__Problem to work on__:
Only one stretch of the data is wanted: the line containing "scrub_patient_name, found, of_option. rewrite Hm. cbn [bind].", the line containing "unfold group0 in", and every line between them, copied exactly.

^^^^^^^^

(** A character [re.sub] changed lies in a match and is the character
    the replacement has at that place. *)
Lemma sub_go_changed : forall s skip base i,
  sub_go p repl skip s !! i <> s !! (skip + i) ->
  exists m, In m (finditer_go p base skip s)
            /\ m_start m <= base + skip + i < m_start m + length (group0 m)
            /\ sub_go p repl skip s !! i = repl (m_groups m) !! (base + skip + i - m_start m).
Proof.
  induction s as [|a s IH]; intros skip base i H.
  - exfalso. apply H. destruct skip; cbn [sub_go].
    + destruct (match_groups p []) as [gs|] eqn:E; [|done].
      pose proof (repl_length _ _ E) as Hr.
      pose proof (match_groups_length _ _ _ E) as Hle. cbn in Hle.
      destruct (repl gs); [done|]. cbn in Hr. lia.
    + done.
  - destruct skip as [|n]; cbn [sub_go finditer_go] in *.
    + destruct (match_groups p (a :: s)) as [gs|] eqn:E.
      * pose proof (match_groups_length _ _ _ E) as Hle.
        pose proof (repl_length _ _ E) as Hr.
        destruct (length (concat gs)) as [|n] eqn:El.
        -- destruct (repl gs); [|cbn in Hr; lia]. cbn [app] in H |- *.
           destruct i as [|i]; [done|]. cbn [pred].
           destruct (IH 0 (S base) i H) as (m & Hin & Hrange & Hv).
           exists m. split; [by right|]. split; [lia|].
           replace (base + 0 + S i - m_start m) with (S base + 0 + i - m_start m) by lia.
           exact Hv.
        -- destruct (decide (i < S n)) as [Hi|Hi].
           ++ eexists. split; [left; reflexivity|]. unfold group0. cbn [m_start m_groups].
              split; [lia|].
              etrans; [apply lookup_app_l; lia|]. f_equal. lia.
           ++ cbn [pred].
              destruct (IH n (S base) (i - S n)) as (m & Hin & Hrange & Hv).
              { intros Heq. apply H.
                etrans; [apply lookup_app_r; lia|]. rewrite Hr.
                etrans; [exact Heq|].
                replace (0 + i) with (S (n + (i - S n))) by lia. done. }
              exists m. split; [by right|]. split; [lia|].
              etrans; [apply lookup_app_r; lia|]. rewrite Hr.
              replace (base + 0 + i - m_start m)
                with (S base + n + (i - S n) - m_start m) by lia.
              exact Hv.
      * destruct i as [|i]; [done|].
        destruct (IH 0 (S base) i H) as (m & Hin & Hrange & Hv).
        exists m. split; [done|]. split; [lia|].
        replace (base + 0 + S i - m_start m) with (S base + 0 + i - m_start m) by lia.
        exact Hv.
    + destruct (IH n (S base) i H) as (m & Hin & Hrange & Hv).
      exists m. split; [done|]. split; [lia|].
      replace (base + S n + i - m_start m) with (S base + n + i - m_start m) by lia.
      exact Hv.
Qed.

End Changed.

Section Finditer.
Local Open Scope nat_scope.

(** Every match [re.finditer] yields is a match of the pattern at its
    start. *)
Lemma finditer_go_spec p : forall s base skip m,
  In m (finditer_go p base skip s) ->
  base + skip <= m_start m
  /\ m_start m - base <= length s
  /\ match_groups p (drop (m_start m - base) s) = Some (m_groups m).
Proof.
  induction s as [|a s IH]; intros base skip m H.
  - destruct skip; cbn [finditer_go] in H; [|done].
    destruct (match_groups p []) as [gs|] eqn:E; [|done].
    destruct H as [<-|[]]. cbn [m_start m_groups]. rewrite Nat.sub_diag.
    split; [lia|]. split; [cbn; lia|]. done.
  - destruct skip as [|n]; cbn [finditer_go] in H.
    + destruct (match_groups p (a :: s)) as [gs|] eqn:E.
      * destruct H as [<-|H].
        -- cbn [m_start m_groups]. rewrite Nat.sub_diag.
           split; [lia|]. split; [cbn; lia|]. done.
        -- destruct (IH _ _ _ H) as (Hb & Hl & Hm).
           split; [lia|]. split; [cbn [length]; lia|].
           replace (m_start m - base) with (S (m_start m - S base)) by lia. exact Hm.
      * destruct (IH _ _ _ H) as (Hb & Hl & Hm).
        split; [lia|]. split; [cbn [length]; lia|].
        replace (m_start m - base) with (S (m_start m - S base)) by lia. exact Hm.
    + destruct (IH _ _ _ H) as (Hb & Hl & Hm).
      split; [lia|]. split; [cbn [length]; lia|].
      replace (m_start m - base) with (S (m_start m - S base)) by lia. exact Hm.
Qed.

End Finditer.

Section NameStage.
Local Open Scope nat_scope.

Lemma all_ascii_forall (P : ascii -> bool) :
  forallb P all_ascii = true -> forall a, P a = true.
Proof. intros H a. rewrite forallb_forall in H. apply H, all_ascii_complete. Qed.

Lemma special_not_alnum c : is_special c = true -> is_ascii_alnum c = false.
Proof.
  intros H.
  pose proof (all_ascii_forall
                (fun c => implb (is_special c) (negb (is_ascii_alnum c)))
                ltac:(vm_compute; reflexivity) c) as Hc.
  cbv beta in Hc. rewrite H in Hc. cbn in Hc. by apply negb_true_iff.
Qed.

Lemma plain_is_literal c :
  is_special c = false ->
  Ascii.eqb c bsl = false /\ Ascii.eqb c "."%char = false /\ is_meta c = false.
Proof.
  intros H.
  pose proof (all_ascii_forall
                (fun c => implb (negb (is_special c))
                            (negb (Ascii.eqb c bsl) && negb (Ascii.eqb c "."%char)
                             && negb (is_meta c)))
                ltac:(vm_compute; reflexivity) c) as Hc.
  cbv beta in Hc. rewrite H in Hc. cbn [negb implb] in Hc.
  apply andb_prop in Hc as [Hc H3]. apply andb_prop in Hc as [H1 H2].
  by rewrite !negb_true_iff in *.
Qed.

(** An escaped text, compiled as a pattern, is the text itself, character
    by character. *)
Lemma compile_atoms_escape : forall t, compile_atoms (re_escape t) = Ok (literal t).
Proof.
  induction t as [|c t IH]; [done|].
  unfold re_escape in *. cbn [flat_map literal map].
  destruct (is_special c) eqn:Es.
  - cbn [app compile_atoms]. rewrite Ascii.eqb_refl.
    rewrite (special_not_alnum _ Es). rewrite IH. done.
  - destruct (plain_is_literal _ Es) as (H1 & H2 & H3).
    cbn [app compile_atoms]. rewrite H1, H2, H3, IH. done.
Qed.

Lemma accepts_literal : forall v t, accepts (literal v) t -> t = v.
Proof.
  induction v as [|c v IH]; intros t H; cbn [literal map] in H.
  - by inversion H.
  - inversion H as [|? ? a t' Hc Ha| |]; subst.
    unfold lit in Hc. apply Ascii.eqb_eq in Hc. subst. f_equal. by apply IH.
Qed.

Lemma match_literal v s gs :
  match_groups [literal v] s = Some gs -> gs = [v] /\ exists rest, s = v ++ rest.
Proof.
  intros H. destruct (match_groups_prefix _ _ _ H) as [[rest Hs] _].
  apply match_groups_sound in H.
  inversion H as [|? t ? ? Ha Hr]; subst. inversion Hr; subst.
  apply accepts_literal in Ha. subst. split; [done|].
  exists rest. cbn. by rewrite app_nil_r.
Qed.

Lemma starts_with_app v rest : starts_with v (v ++ rest) = true.
Proof. induction v as [|c v IH]; [done|]. cbn. by rewrite Ascii.eqb_refl. Qed.

Lemma match_one_char c a t :
  match_groups [[One c]] (a :: t) = if c a then Some [[a]] else None.
Proof. cbn. by destruct (c a). Qed.

(** Replacing every character of a class by x. *)
Lemma sub_one_char c : forall t,
  re_sub [[One c]] (fun _ => str "x") t = map (fun a => if c a then "x"%char else a) t.
Proof.
  unfold re_sub. induction t as [|a t IH]; [done|].
  cbn [sub_go map]. rewrite match_one_char.
  destruct (c a); cbn [concat app length]; by rewrite IH.
Qed.


Lemma lookup_map_list {A B} (f : A -> B) : forall (l : list A) k,
  map f l !! k = option_map f (l !! k).
Proof.
  induction l as [|x l IH]; intros [|k]; cbn; auto.
Qed.

(** The patient name stage treats the name as plain text.  It succeeds
    whenever the PatientName parameter is found; the text keeps its
    length; and every character it changes lies in an occurrence of the
    located name (quotes included) in the header, was no double quote,
    and is now an x. *)
Theorem scrub_patient_name_rewrites_the_name (h : text) :
  (forall m, re_search re_patient_name h = Some m ->
     exists t, scrub_patient_name h = Ok t)
  /\ (forall t, scrub_patient_name h = Ok t ->
        length t = length h
        /\ forall i, t !! i <> h !! i ->
             in_occurrence (located re_patient_name h) h i = true
             /\ t !! i = Some "x"%char
             /\ h !! i <> Some dq).
Proof.
  split.
  { intros m Hm. unfold scrub_patient_name, found, of_option. rewrite Hm. cbn [bind].
    rewrite compile_atoms_escape. cbn [bind]. by eexists. }
  intros t. unfold scrub_patient_name, located, found, of_option.
  destruct (re_search re_patient_name h) as [m|] eqn:Es; cbn [bind]; [|discriminate].
  rewrite compile_atoms_escape. cbn [bind]. intros [= <-].
  set (name := group m 2).
  set (repl := fun gs : list text => re_sub [[One not_quote]] (fun _ => str "x") (concat gs)).
  assert (Hrepl : forall s gs, match_groups [literal name] s = Some gs ->
                    length (repl gs) = length (concat gs)).
  { intros s gs _. apply single_char_sub_length. }
  split; [by apply re_sub_length|].
  intros i Hi.
  destruct (sub_go_changed _ repl Hrepl h 0 0 i Hi) as (m' & Hin & Hrange & Hv).
  apply finditer_go_spec in Hin as (_ & _ & Hm').
  rewrite Nat.sub_0_r in Hm'.
  apply match_literal in Hm' as (Hg & rest & Hd).
  unfold group0 in Hrange. rewrite Hg in Hrange, Hv. cbn [concat] in Hrange.
  rewrite app_nil_r in Hrange. cbn [Nat.add] in Hrange, Hv.
  set (j := m_start m') in *. set (k := i - j) in *.
  assert (Hk : k < length name) by (unfold k; lia).
  destruct (lookup_lt_is_Some_2 name k Hk) as [a Ha].
  assert (Hh : h !! i = Some a).
  { replace i with (j + k) by (unfold k; lia).
    etrans; [symmetry; apply (lookup_drop h j k)|].
    etrans; [exact (f_equal (fun l : list ascii => l !! k) Hd)|]. cbv beta.
    etrans; [apply lookup_app_l; exact Hk|]. exact Ha. }
  assert (Ht : re_sub [literal name] repl h !! i
               = Some (if not_quote a then "x"%char else a)).
  { unfold re_sub. etrans; [exact Hv|]. unfold repl. cbn [concat].
    rewrite app_nil_r, sub_one_char.
    etrans; [apply lookup_map_list|]. by rewrite Ha. }
  assert (Hq : not_quote a = true).
  { destruct (not_quote a) eqn:E; [done|]. exfalso. apply Hi.
    etrans; [exact Ht|]. by symmetry. }
  rewrite Hq in Ht. split; [|split].
  - unfold in_occurrence. apply existsb_exists. exists j. split.
    + apply in_seq. assert (Hl : length (drop j h) = length (name ++ rest)) by (by rewrite Hd).
      rewrite length_drop, length_app in Hl. lia.
    + rewrite Hd, starts_with_app. cbn [andb].
      apply andb_true_intro. split; [apply Nat.leb_le|apply Nat.ltb_lt]; lia.
  - exact Ht.
  - rewrite Hh. intros [= ->]. unfold not_quote in Hq. by rewrite Ascii.eqb_refl in Hq.
Qed.

Lemma scrub_patient_name_rewrites_the_name_witness :
  exists t,
    scrub_patient_name sample_header_plain = Ok t
    /\ length t = length sample_header_plain
    /\ forall i, t !! i <> sample_header_plain !! i -> t !! i = Some "x"%char.
Proof.
  destruct (re_search re_patient_name sample_header_plain) as [m|] eqn:Em;
    [|vm_compute in Em; discriminate].
  destruct (proj1 (scrub_patient_name_rewrites_the_name sample_header_plain) m Em)
    as [t Ht].
  exists t. split; [exact Ht|].
  destruct (proj2 (scrub_patient_name_rewrites_the_name sample_header_plain) t Ht)
    as [Hl Hf].
  split; [exact Hl|]. intros i Hi. by destruct (Hf i Hi) as (_ & Hx & _).
Defined.

End NameStage.


(** ** The exam date and the patient id *)

Section ExamDate.
Local Open Scope nat_scope.

(** The exam date is read from the eleventh field of the FrameOfReference
    value split at the periods: with fewer than ten periods in the value
    the anonymizer raises IndexError. *)
Theorem frame_of_reference_needs_eleven_fields (h t : text) (m : re_match) :
  before_exam_date h = Ok t ->
  re_search re_frame_of_reference t = Some m ->
  occurrences "."%char (group m 2) < 10 ->
  anonymize_twix_header h = Raise IndexError.
Proof.
  intros Ht Hm Hocc. rewrite anonymize_stages, Ht. cbn [bind].
  unfold scrub_exam_date, found, of_option. rewrite Hm. cbn [bind].
  pose proof (length_split_on "."%char (group m 2)) as Hlen.
  unfold index. rewrite (proj2 (lookup_ge_None _ 10)) by lia. reflexivity.
Qed.

Lemma frame_of_reference_needs_eleven_fields_witness :
  anonymize_twix_header short_frame_header = Raise IndexError.
Proof.
  destruct (before_exam_date short_frame_header) as [t| |] eqn:Ht;
    try (vm_compute in Ht; discriminate).
  destruct (re_search re_frame_of_reference t) as [m|] eqn:Hm.
  - apply (frame_of_reference_needs_eleven_fields short_frame_header t m Ht Hm).
    vm_compute in Ht. injection Ht as <-. vm_compute in Hm. injection Hm as <-.
    vm_compute. lia.
  - vm_compute in Ht. injection Ht as <-. vm_compute in Hm. discriminate.
Defined.

End ExamDate.

Section PlainId.
Local Open Scope nat_scope.

Lemma accepts_quoted_value t :
  accepts quoted_value t -> exists mid, t = dq :: mid ++ [dq] /\ mid <> [].
Proof.
  unfold quoted_value. intros H.
  inversion H as [|? ? a0 t0 H0 Hrest| |]; subst.
  inversion Hrest as [| | |? ? a1 t1 t2 H1 Hf Hlast]; subst.
  inversion Hlast as [|? ? a2 t3 H2 Hnil| |]; subst. inversion Hnil; subst.
  unfold lit in H0, H2. apply Ascii.eqb_eq in H0, H2. subst.
  exists (a1 :: t1). split; [done|discriminate].
Qed.

Lemma quoted_param_value name h m :
  re_search (re_quoted_param name) h = Some m ->
  exists mid, group m 2 = dq :: mid ++ [dq] /\ mid <> [].
Proof.
  intros H. apply re_search_sound in H. unfold re_quoted_param in H.
  apply Forall2_cons_inv_l in H as (t1 & k1 & _ & H & E1).
  apply Forall2_cons_inv_l in H as (t2 & k2 & Ha & _ & ->).
  unfold group. rewrite E1. cbn [nth Nat.sub]. by apply accepts_quoted_value.
Qed.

^^^^^^^^

__Response for this exercise__:
  { intros m Hm. unfold scrub_patient_name, found, of_option. rewrite Hm. cbn [bind].
    rewrite compile_atoms_escape. cbn [bind]. by eexists. }
  intros t. unfold scrub_patient_name, located, found, of_option.
  destruct (re_search re_patient_name h) as [m|] eqn:Es; cbn [bind]; [|discriminate].
  rewrite compile_atoms_escape. cbn [bind]. intros [= <-].
  set (name := group m 2).
  set (repl := fun gs : list text => re_sub [[One not_quote]] (fun _ => str "x") (concat gs)).
  assert (Hrepl : forall s gs, match_groups [literal name] s = Some gs ->
                    length (repl gs) = length (concat gs)).
  { intros s gs _. apply single_char_sub_length. }
  split; [by apply re_sub_length|].
  intros i Hi.
  destruct (sub_go_changed _ repl Hrepl h 0 0 i Hi) as (m' & Hin & Hrange & Hv).
  apply finditer_go_spec in Hin as (_ & _ & Hm').
  rewrite Nat.sub_0_r in Hm'.
  apply match_literal in Hm' as (Hg & rest & Hd).
  unfold group0 in Hrange. rewrite Hg in Hrange, Hv. cbn [concat] in Hrange.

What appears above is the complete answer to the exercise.